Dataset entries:

(** [k] iterations lead from [p] and [s] to [p'] and [s'], changing [m] to
    [m']. *)
Definition reaches (k : nat) (p : Z) (s : sf) (m : mem) (p' : Z) (s' : sf) (m' : mem) : Prop :=
  ∀ fuel, vsscanf_loop (k + fuel) buffer p s m = vsscanf_loop fuel buffer p' s' m'.

Lemma scan_reaches_trans k1 k2 p s m p1 s1 m1 p2 s2 m2 :
  reaches k1 p s m p1 s1 m1 → reaches k2 p1 s1 m1 p2 s2 m2 → reaches (k1 + k2) p s m p2 s2 m2.
Proof using Type. intros H1 H2 fuel. rewrite <- Nat.add_assoc, H1. apply H2. Qed.

Lemma scan_reaches_step p b t s m again s' m' :
  cstr m p (b :: t) → in_u 8 b → bailed s = bail_none →
  vsscanf_step buffer (s8 b) s m = Some ((again, s'), m') →
  reaches 1 p s m (if again : bool then p else p + 1) s' m'.
Proof using Type.
  intros (Hb & Hnz & _)%cstr_cons Hr Hbail Hs fuel. change (1 + fuel)%nat with (S fuel). cbn [vsscanf_loop].
  erewrite bind_ok by (eapply loadc_ok; done). rewrite s8_ascii, (proj2 (Z.eqb_neq b 0)), Hbail by (done || lia).
  rewrite bool_decide_true by done. cbn [orb negb]. by erewrite bind_ok by exact Hs.
Qed.

Lemma scan_loop_at_nul fuel p s m : m !! p = Some 0 → vsscanf_loop (S fuel) buffer p s m = Some (s, m).
Proof using Type. intros Hp. cbn [vsscanf_loop]. by erewrite bind_ok by (eapply loadc_ok; done). Qed.

Lemma loop_bailed fuel p s m b : m !! p = Some b → bailed s ≠ bail_none → vsscanf_loop (S fuel) buffer p s m = Some (s, m).
Proof using Type.
  intros Hp Hb. cbn [vsscanf_loop]. erewrite bind_ok by (eapply loadc_ok; done).
  rewrite bool_decide_false by done. by rewrite orb_true_r.
Qed.

Lemma s8_small b : 0 <= b < 128 → s8 b = b.
Proof using Type. intros. apply wraps_small; [lia |]. unfold in_s. simpl. lia. Qed.

(** [s] with the variables a directive sets. *)
Definition at_dir (s : sf) (x : scan_state) (fl rk wd : Z) : sf := set_state x (set_flags fl (set_rank rk (set_width wd s))).

Lemma digit_small c : is_digit c = true → 0 <= c < 128 ∧ c ≠ 42.
Proof using Type. unfold is_digit. lia. Qed.
(* ===== verification/Netdev.v ===== *)
(** * The network device of ipconfig: [kinit/ipconfig/netdev.h]

    [struct netdev] with an update function per field that the protocol code
    assigns, and the byte-level helpers of the packet code.  A character array
    is the list of all its bytes, the name (a pointer) the string; an address is the [uint32_t] with the bytes
    of the packet, in the order of the machine. *)

From stdpp Require Import base numbers list.
From Stdlib Require Import Lia.
From S2P Require Import Prelude.

Definition SYS_NMLN : Z := 65.
Definition BPLEN : Z := 256.
Definition FNLEN : Z := 128.

Record netdev := mk_netdev {
  name : list Z;
  hwtype : Z;
  hwlen : Z;
  hwaddr : list Z;
  hwbrd : list Z;
  ifindex : Z;
  mtu : Z;
  caps : Z;
  open_time : Z;
  xid : Z;
  bootp_gateway : Z;
  ip_addr : Z;
  ip_broadcast : Z;
  ip_server : Z;
  ip_netmask : Z;
  ip_gateway : Z;
  ns0 : Z;
  ns1 : Z;
  serverid : Z;
  reqhostname : list Z;
  hostname : list Z;
  dnsdomainname : list Z;
  nisdomainname : list Z;
  bootpath : list Z;
  filename : list Z;
}.

Definition set_mtu v d := mk_netdev (name d) (hwtype d) (hwlen d) (hwaddr d) (hwbrd d) (ifindex d) v (caps d) (open_time d) (xid d) (bootp_gateway d) (ip_addr d) (ip_broadcast d) (ip_server d) (ip_netmask d) (ip_gateway d) (ns0 d) (ns1 d) (serverid d) (reqhostname d) (hostname d) (dnsdomainname d) (nisdomainname d) (bootpath d) (filename d).
Definition set_caps v d := mk_netdev (name d) (hwtype d) (hwlen d) (hwaddr d) (hwbrd d) (ifindex d) (mtu d) v (open_time d) (xid d) (bootp_gateway d) (ip_addr d) (ip_broadcast d) (ip_server d) (ip_netmask d) (ip_gateway d) (ns0 d) (ns1 d) (serverid d) (reqhostname d) (hostname d) (dnsdomainname d) (nisdomainname d) (bootpath d) (filename d).
Definition set_open_time v d := mk_netdev (name d) (hwtype d) (hwlen d) (hwaddr d) (hwbrd d) (ifindex d) (mtu d) (caps d) v (xid d) (bootp_gateway d) (ip_addr d) (ip_broadcast d) (ip_server d) (ip_netmask d) (ip_gateway d) (ns0 d) (ns1 d) (serverid d) (reqhostname d) (hostname d) (dnsdomainname d) (nisdomainname d) (bootpath d) (filename d).
Definition set_xid v d := mk_netdev (name d) (hwtype d) (hwlen d) (hwaddr d) (hwbrd d) (ifindex d) (mtu d) (caps d) (open_time d) v (bootp_gateway d) (ip_addr d) (ip_broadcast d) (ip_server d) (ip_netmask d) (ip_gateway d) (ns0 d) (ns1 d) (serverid d) (reqhostname d) (hostname d) (dnsdomainname d) (nisdomainname d) (bootpath d) (filename d).
Definition set_bootp_gateway v d := mk_netdev (name d) (hwtype d) (hwlen d) (hwaddr d) (hwbrd d) (ifindex d) (mtu d) (caps d) (open_time d) (xid d) v (ip_addr d) (ip_broadcast d) (ip_server d) (ip_netmask d) (ip_gateway d) (ns0 d) (ns1 d) (serverid d) (reqhostname d) (hostname d) (dnsdomainname d) (nisdomainname d) (bootpath d) (filename d).
Definition set_ip_addr v d := mk_netdev (name d) (hwtype d) (hwlen d) (hwaddr d) (hwbrd d) (ifindex d) (mtu d) (caps d) (open_time d) (xid d) (bootp_gateway d) v (ip_broadcast d) (ip_server d) (ip_netmask d) (ip_gateway d) (ns0 d) (ns1 d) (serverid d) (reqhostname d) (hostname d) (dnsdomainname d) (nisdomainname d) (bootpath d) (filename d).
Definition set_ip_broadcast v d := mk_netdev (name d) (hwtype d) (hwlen d) (hwaddr d) (hwbrd d) (ifindex d) (mtu d) (caps d) (open_time d) (xid d) (bootp_gateway d) (ip_addr d) v (ip_server d) (ip_netmask d) (ip_gateway d) (ns0 d) (ns1 d) (serverid d) (reqhostname d) (hostname d) (dnsdomainname d) (nisdomainname d) (bootpath d) (filename d).
Definition set_ip_server v d := mk_netdev (name d) (hwtype d) (hwlen d) (hwaddr d) (hwbrd d) (ifindex d) (mtu d) (caps d) (open_time d) (xid d) (bootp_gateway d) (ip_addr d) (ip_broadcast d) v (ip_netmask d) (ip_gateway d) (ns0 d) (ns1 d) (serverid d) (reqhostname d) (hostname d) (dnsdomainname d) (nisdomainname d) (bootpath d) (filename d).
Definition set_ip_netmask v d := mk_netdev (name d) (hwtype d) (hwlen d) (hwaddr d) (hwbrd d) (ifindex d) (mtu d) (caps d) (open_time d) (xid d) (bootp_gateway d) (ip_addr d) (ip_broadcast d) (ip_server d) v (ip_gateway d) (ns0 d) (ns1 d) (serverid d) (reqhostname d) (hostname d) (dnsdomainname d) (nisdomainname d) (bootpath d) (filename d).
Definition set_ip_gateway v d := mk_netdev (name d) (hwtype d) (hwlen d) (hwaddr d) (hwbrd d) (ifindex d) (mtu d) (caps d) (open_time d) (xid d) (bootp_gateway d) (ip_addr d) (ip_broadcast d) (ip_server d) (ip_netmask d) v (ns0 d) (ns1 d) (serverid d) (reqhostname d) (hostname d) (dnsdomainname d) (nisdomainname d) (bootpath d) (filename d).
Definition set_ns0 v d := mk_netdev (name d) (hwtype d) (hwlen d) (hwaddr d) (hwbrd d) (ifindex d) (mtu d) (caps d) (open_time d) (xid d) (bootp_gateway d) (ip_addr d) (ip_broadcast d) (ip_server d) (ip_netmask d) (ip_gateway d) v (ns1 d) (serverid d) (reqhostname d) (hostname d) (dnsdomainname d) (nisdomainname d) (bootpath d) (filename d).
Definition set_ns1 v d := mk_netdev (name d) (hwtype d) (hwlen d) (hwaddr d) (hwbrd d) (ifindex d) (mtu d) (caps d) (open_time d) (xid d) (bootp_gateway d) (ip_addr d) (ip_broadcast d) (ip_server d) (ip_netmask d) (ip_gateway d) (ns0 d) v (serverid d) (reqhostname d) (hostname d) (dnsdomainname d) (nisdomainname d) (bootpath d) (filename d).
Definition set_serverid v d := mk_netdev (name d) (hwtype d) (hwlen d) (hwaddr d) (hwbrd d) (ifindex d) (mtu d) (caps d) (open_time d) (xid d) (bootp_gateway d) (ip_addr d) (ip_broadcast d) (ip_server d) (ip_netmask d) (ip_gateway d) (ns0 d) (ns1 d) v (reqhostname d) (hostname d) (dnsdomainname d) (nisdomainname d) (bootpath d) (filename d).
Definition set_hostname v d := mk_netdev (name d) (hwtype d) (hwlen d) (hwaddr d) (hwbrd d) (ifindex d) (mtu d) (caps d) (open_time d) (xid d) (bootp_gateway d) (ip_addr d) (ip_broadcast d) (ip_server d) (ip_netmask d) (ip_gateway d) (ns0 d) (ns1 d) (serverid d) (reqhostname d) v (dnsdomainname d) (nisdomainname d) (bootpath d) (filename d).
Definition set_dnsdomainname v d := mk_netdev (name d) (hwtype d) (hwlen d) (hwaddr d) (hwbrd d) (ifindex d) (mtu d) (caps d) (open_time d) (xid d) (bootp_gateway d) (ip_addr d) (ip_broadcast d) (ip_server d) (ip_netmask d) (ip_gateway d) (ns0 d) (ns1 d) (serverid d) (reqhostname d) (hostname d) v (nisdomainname d) (bootpath d) (filename d).
Definition set_nisdomainname v d := mk_netdev (name d) (hwtype d) (hwlen d) (hwaddr d) (hwbrd d) (ifindex d) (mtu d) (caps d) (open_time d) (xid d) (bootp_gateway d) (ip_addr d) (ip_broadcast d) (ip_server d) (ip_netmask d) (ip_gateway d) (ns0 d) (ns1 d) (serverid d) (reqhostname d) (hostname d) (dnsdomainname d) v (bootpath d) (filename d).
Definition set_bootpath v d := mk_netdev (name d) (hwtype d) (hwlen d) (hwaddr d) (hwbrd d) (ifindex d) (mtu d) (caps d) (open_time d) (xid d) (bootp_gateway d) (ip_addr d) (ip_broadcast d) (ip_server d) (ip_netmask d) (ip_gateway d) (ns0 d) (ns1 d) (serverid d) (reqhostname d) (hostname d) (dnsdomainname d) (nisdomainname d) v (filename d).
Definition set_filename v d := mk_netdev (name d) (hwtype d) (hwlen d) (hwaddr d) (hwbrd d) (ifindex d) (mtu d) (caps d) (open_time d) (xid d) (bootp_gateway d) (ip_addr d) (ip_broadcast d) (ip_server d) (ip_netmask d) (ip_gateway d) (ns0 d) (ns1 d) (serverid d) (reqhostname d) (hostname d) (dnsdomainname d) (nisdomainname d) (bootpath d) v.

Definition set_name v d := mk_netdev v (hwtype d) (hwlen d) (hwaddr d) (hwbrd d) (ifindex d) (mtu d) (caps d) (open_time d) (xid d) (bootp_gateway d) (ip_addr d) (ip_broadcast d) (ip_server d) (ip_netmask d) (ip_gateway d) (ns0 d) (ns1 d) (serverid d) (reqhostname d) (hostname d) (dnsdomainname d) (nisdomainname d) (bootpath d) (filename d).
Definition set_hwtype v d := mk_netdev (name d) v (hwlen d) (hwaddr d) (hwbrd d) (ifindex d) (mtu d) (caps d) (open_time d) (xid d) (bootp_gateway d) (ip_addr d) (ip_broadcast d) (ip_server d) (ip_netmask d) (ip_gateway d) (ns0 d) (ns1 d) (serverid d) (reqhostname d) (hostname d) (dnsdomainname d) (nisdomainname d) (bootpath d) (filename d).
Definition set_hwlen v d := mk_netdev (name d) (hwtype d) v (hwaddr d) (hwbrd d) (ifindex d) (mtu d) (caps d) (open_time d) (xid d) (bootp_gateway d) (ip_addr d) (ip_broadcast d) (ip_server d) (ip_netmask d) (ip_gateway d) (ns0 d) (ns1 d) (serverid d) (reqhostname d) (hostname d) (dnsdomainname d) (nisdomainname d) (bootpath d) (filename d).
Definition set_hwaddr v d := mk_netdev (name d) (hwtype d) (hwlen d) v (hwbrd d) (ifindex d) (mtu d) (caps d) (open_time d) (xid d) (bootp_gateway d) (ip_addr d) (ip_broadcast d) (ip_server d) (ip_netmask d) (ip_gateway d) (ns0 d) (ns1 d) (serverid d) (reqhostname d) (hostname d) (dnsdomainname d) (nisdomainname d) (bootpath d) (filename d).
Definition set_hwbrd v d := mk_netdev (name d) (hwtype d) (hwlen d) (hwaddr d) v (ifindex d) (mtu d) (caps d) (open_time d) (xid d) (bootp_gateway d) (ip_addr d) (ip_broadcast d) (ip_server d) (ip_netmask d) (ip_gateway d) (ns0 d) (ns1 d) (serverid d) (reqhostname d) (hostname d) (dnsdomainname d) (nisdomainname d) (bootpath d) (filename d).
Definition set_ifindex v d := mk_netdev (name d) (hwtype d) (hwlen d) (hwaddr d) (hwbrd d) v (mtu d) (caps d) (open_time d) (xid d) (bootp_gateway d) (ip_addr d) (ip_broadcast d) (ip_server d) (ip_netmask d) (ip_gateway d) (ns0 d) (ns1 d) (serverid d) (reqhostname d) (hostname d) (dnsdomainname d) (nisdomainname d) (bootpath d) (filename d).
Definition set_reqhostname v d := mk_netdev (name d) (hwtype d) (hwlen d) (hwaddr d) (hwbrd d) (ifindex d) (mtu d) (caps d) (open_time d) (xid d) (bootp_gateway d) (ip_addr d) (ip_broadcast d) (ip_server d) (ip_netmask d) (ip_gateway d) (ns0 d) (ns1 d) (serverid d) v (hostname d) (dnsdomainname d) (nisdomainname d) (bootpath d) (filename d).

Definition CAP_BOOTP : Z := 1.
Definition CAP_DHCP : Z := 2.
Definition CAP_RARP : Z := 4.

Definition INADDR_ANY : Z := 0.
Definition INADDR_NONE : Z := 0xffffffff.

(** ** Bytes *)

Abbreviation bytes := (Forall (in_u 8)).

(** [old[0..] = new]: [memcpy] to the beginning of an array. *)
Definition overwrite (old new : list Z) : list Z := new ++ drop (length new) old.

(** Reading an array: outside of it, nothing is known to be there. *)
Definition byte_at (l : list Z) (i : Z) : option Z := if i <? 0 then None else l !! Z.to_nat i.
Definition bytes_at (l : list Z) (i n : Z) : option (list Z) :=
  if (0 <=? i) && (0 <=? n) && (i + n <=? Z.of_nat (length l)) then Some (take (Z.to_nat n) (drop (Z.to_nat i) l)) else None.

(** Integers from their bytes, least and most significant byte first. *)
Fixpoint le (l : list Z) : Z := match l with [] => 0 | b :: l => b + 256 * le l end.
Definition be (l : list Z) : Z := fold_left (λ v b, v * 256 + b) l 0.
Fixpoint to_le (k : nat) (v : Z) : list Z := match k with O => [] | S k => v mod 256 :: to_le k (v / 256) end.
(** The two bytes of [htons(v)] in memory. *)
Definition be16 (v : Z) : list Z := [(v / 256) mod 256; v mod 256].

Lemma length_overwrite old new : (length new <= length old)%nat → length (overwrite old new) = length old.
Proof. intros. unfold overwrite. rewrite length_app, length_drop. lia. Qed.

Lemma overwrite_full old new : length new = length old → overwrite old new = new.
Proof. intros H. unfold overwrite. by rewrite H, drop_all, app_nil_r. Qed.

Lemma to_le_length k : ∀ v, length (to_le k v) = k.
Proof. induction k as [| k IH]; intros v; simpl; [done | by rewrite IH]. Qed.

Lemma le_to_le k : ∀ v, 0 <= v < 256 ^ Z.of_nat k → le (to_le k v) = v.
Proof.
  induction k as [| k IH]; intros v Hv; [change (256 ^ Z.of_nat 0) with 1 in Hv; simpl; lia |].
  cbn [to_le le]. rewrite Nat2Z.inj_succ, Z.pow_succ_r in Hv by lia.
  rewrite IH; [pose proof (Z.div_mod v 256); lia |]. split; [apply Z.div_pos; lia | apply Z.div_lt_upper_bound; lia].
Qed.

Lemma to_le_bytes k : ∀ v, Forall (in_u 8) (to_le k v).
Proof. induction k as [| k IH]; intros v; constructor; [apply Z.mod_pos_bound; done | apply IH]. Qed.

Lemma be16_bytes v : Forall (in_u 8) (be16 v).
Proof. repeat constructor; by apply Z.mod_pos_bound. Qed.

Lemma byte_at_app l r b : byte_at (l ++ b :: r) (Z.of_nat (length l)) = Some b.
Proof. unfold byte_at. rewrite (proj2 (Z.ltb_ge _ _)), Nat2Z.id by lia. by rewrite list_lookup_middle. Qed.

Lemma bytes_at_app l d r i n : i = Z.of_nat (length l) → n = Z.of_nat (length d) → bytes_at (l ++ d ++ r) i n = Some d.
Proof.
  intros -> ->. unfold bytes_at. rewrite !(proj2 (Z.leb_le _ _)) by (rewrite ?length_app; lia). simpl.
  by rewrite !Nat2Z.id, drop_app_length, take_app_length.
Qed.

Exercise objective » Copy each line above that contains the word "Fixpoint".

Solution to the problem »
Fixpoint le (l : list Z) : Z := match l with [] => 0 | b :: l => b + 256 * le l end.
Fixpoint to_le (k : nat) (v : Z) : list Z := match k with O => [] | S k => v mod 256 :: to_le k (v / 256) end.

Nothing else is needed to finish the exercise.